*** Opening of Supplied records ***
(* ===== verification/GoTime.v ===== *)
(** * Durations

    Go's [time.ParseDuration] on byte strings. The value is in nanoseconds.
    The fraction of a unit is computed in binary64 as the library does, with
    the Standard Library's specification floats. *)

From S2P Require Import Prelude GoStrings GoStrconv.
From Stdlib Require Import SpecFloat.
Open Scope string_scope.
Open Scope list_scope.
Open Scope Z_scope.

Definition f64 (z : Z) : spec_float := binary_normalize 53 1024 z 0 false.
(** [uint64(x)] of a non-negative finite float in range. *)
Definition f64_trunc (x : spec_float) : Z :=
  match x with S754_finite false m e => Z.shiftl (Zpos m) e | _ => 0 end.

(** [leadingInt]: the value, whether any digit was read, and the rest. *)
Fixpoint leadingInt (x : Z) (s : string) : option (Z * string) :=
  match s with
  | String c r =>
      if is_digit c then
        if 2 ^ 63 / 10 <? x then None else
        let y := x * 10 + digit_val c in
        if 2 ^ 63 <? y then None else leadingInt y r
      else Some (x, s)
  | EmptyString => Some (x, s)
  end.
(** [leadingFraction]: digits beyond the precision are read and dropped. *)
Fixpoint leadingFraction (x : Z) (scale : spec_float) (overflow : bool) (s : string) : Z * spec_float * string :=
  match s with
  | String c r =>
      if is_digit c then
        if overflow || ((2 ^ 63 - 1) / 10 <? x) then leadingFraction x scale true r else
        let y := x * 10 + digit_val c in
        if 2 ^ 63 <? y then leadingFraction x scale true r
        else leadingFraction y (SFmul 53 1024 scale (f64 10)) false r
      else (x, scale, s)
  | EmptyString => (x, scale, s)
  end.
(** The unit name: everything up to the next dot or digit. *)
Fixpoint unit_name (s : string) : string * string :=
  match s with
  | String c r => if Ascii.eqb c "." || is_digit c then ("", s)
                  else let '(u, r') := unit_name r in (String c u, r')
  | EmptyString => ("", "")
  end.
Definition unit_ns (u : string) : option Z :=
  if String.eqb u "ns" then Some 1
  else if String.eqb u "us" || String.eqb u (String (chr 194) (String (chr 181) "s"))
          || String.eqb u (String (chr 206) (String (chr 188) "s")) then Some 1000
  else if String.eqb u "ms" then Some 1000000
  else if String.eqb u "s" then Some 1000000000
  else if String.eqb u "m" then Some 60000000000
  else if String.eqb u "h" then Some 3600000000000
  else None.

(** The loop over [number unit] groups; each round reads a unit, so the length
    of the text bounds the rounds. *)
Fixpoint duration_loop (fuel : nat) (d : Z) (s : string) : option Z :=
  match fuel, s with
  | _, EmptyString => Some d
  | O, _ => None
  | S fuel', String c _ =>
      if negb (Ascii.eqb c "." || is_digit c) then None else
      match leadingInt 0 s with
      | None => None
      | Some (v, s1) =>
          let pre := negb (String.length s1 =? String.length s)%nat in
          let '(f, scale, s2, post) :=
            match s1 with
            | String "." r => let '(f, scale, s2) := leadingFraction 0 (f64 1) false r in
                              (f, scale, s2, negb (String.length s2 =? String.length r)%nat)
            | _ => (0, f64 1, s1, false)
            end in
          if negb pre && negb post then None else
          let '(u, s3) := unit_name s2 in
          if String.eqb u "" then None else
          match unit_ns u with
          | None => None
          | Some unit =>
              if 2 ^ 63 / unit <? v then None else
              let v := v * unit in
              let v := if 0 <? f
                       then v + f64_trunc (SFmul 53 1024 (f64 f) (SFdiv 53 1024 (f64 unit) scale)) else v in
              if 2 ^ 63 <? v then None else
              let d := d + v in
              if 2 ^ 63 <? d then None else duration_loop fuel' d s3
          end
      end
  end.
Definition ParseDuration (s : string) : option Z :=
  let '(neg, s) := match s with
                   | String "-" r => (true, r)
                   | String "+" r => (false, r)
                   | _ => (false, s)
                   end in
  if String.eqb s "0" then Some 0 else
  if String.eqb s "" then None else
  match duration_loop (String.length s) 0 s with
  | None => None
  | Some d => if neg then Some (- d) else if 2 ^ 63 - 1 <? d then None else Some d
  end.

Example ParseDuration_ex :
  ParseDuration "15m" = Some 900000000000 ∧ ParseDuration "1h30m" = Some 5400000000000 ∧
  ParseDuration "1.5s" = Some 1500000000 ∧ ParseDuration "-2ms" = Some (-2000000) ∧
  ParseDuration "5" = None ∧ ParseDuration ".s" = None ∧ ParseDuration "0" = Some 0 ∧
  ParseDuration "9999999999h" = None.
Proof. by vm_compute. Qed.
*** Close of Supplied records ***
- Exercise details
Lines from the start of the material above through the line containing "(** [leadingInt]: the" are to be duplicated exactly, and only those.

- Problem solution
(* ===== verification/GoTime.v ===== *)
(** * Durations

    Go's [time.ParseDuration] on byte strings. The value is in nanoseconds.
    The fraction of a unit is computed in binary64 as the library does, with
    the Standard Library's specification floats. *)

From S2P Require Import Prelude GoStrings GoStrconv.
From Stdlib Require Import SpecFloat.
Open Scope string_scope.
Open Scope list_scope.
Open Scope Z_scope.

Definition f64 (z : Z) : spec_float := binary_normalize 53 1024 z 0 false.
(** [uint64(x)] of a non-negative finite float in range. *)
Definition f64_trunc (x : spec_float) : Z :=
  match x with S754_finite false m e => Z.shiftl (Zpos m) e | _ => 0 end.

(** [leadingInt]: the value, whether any digit was read, and the rest. *)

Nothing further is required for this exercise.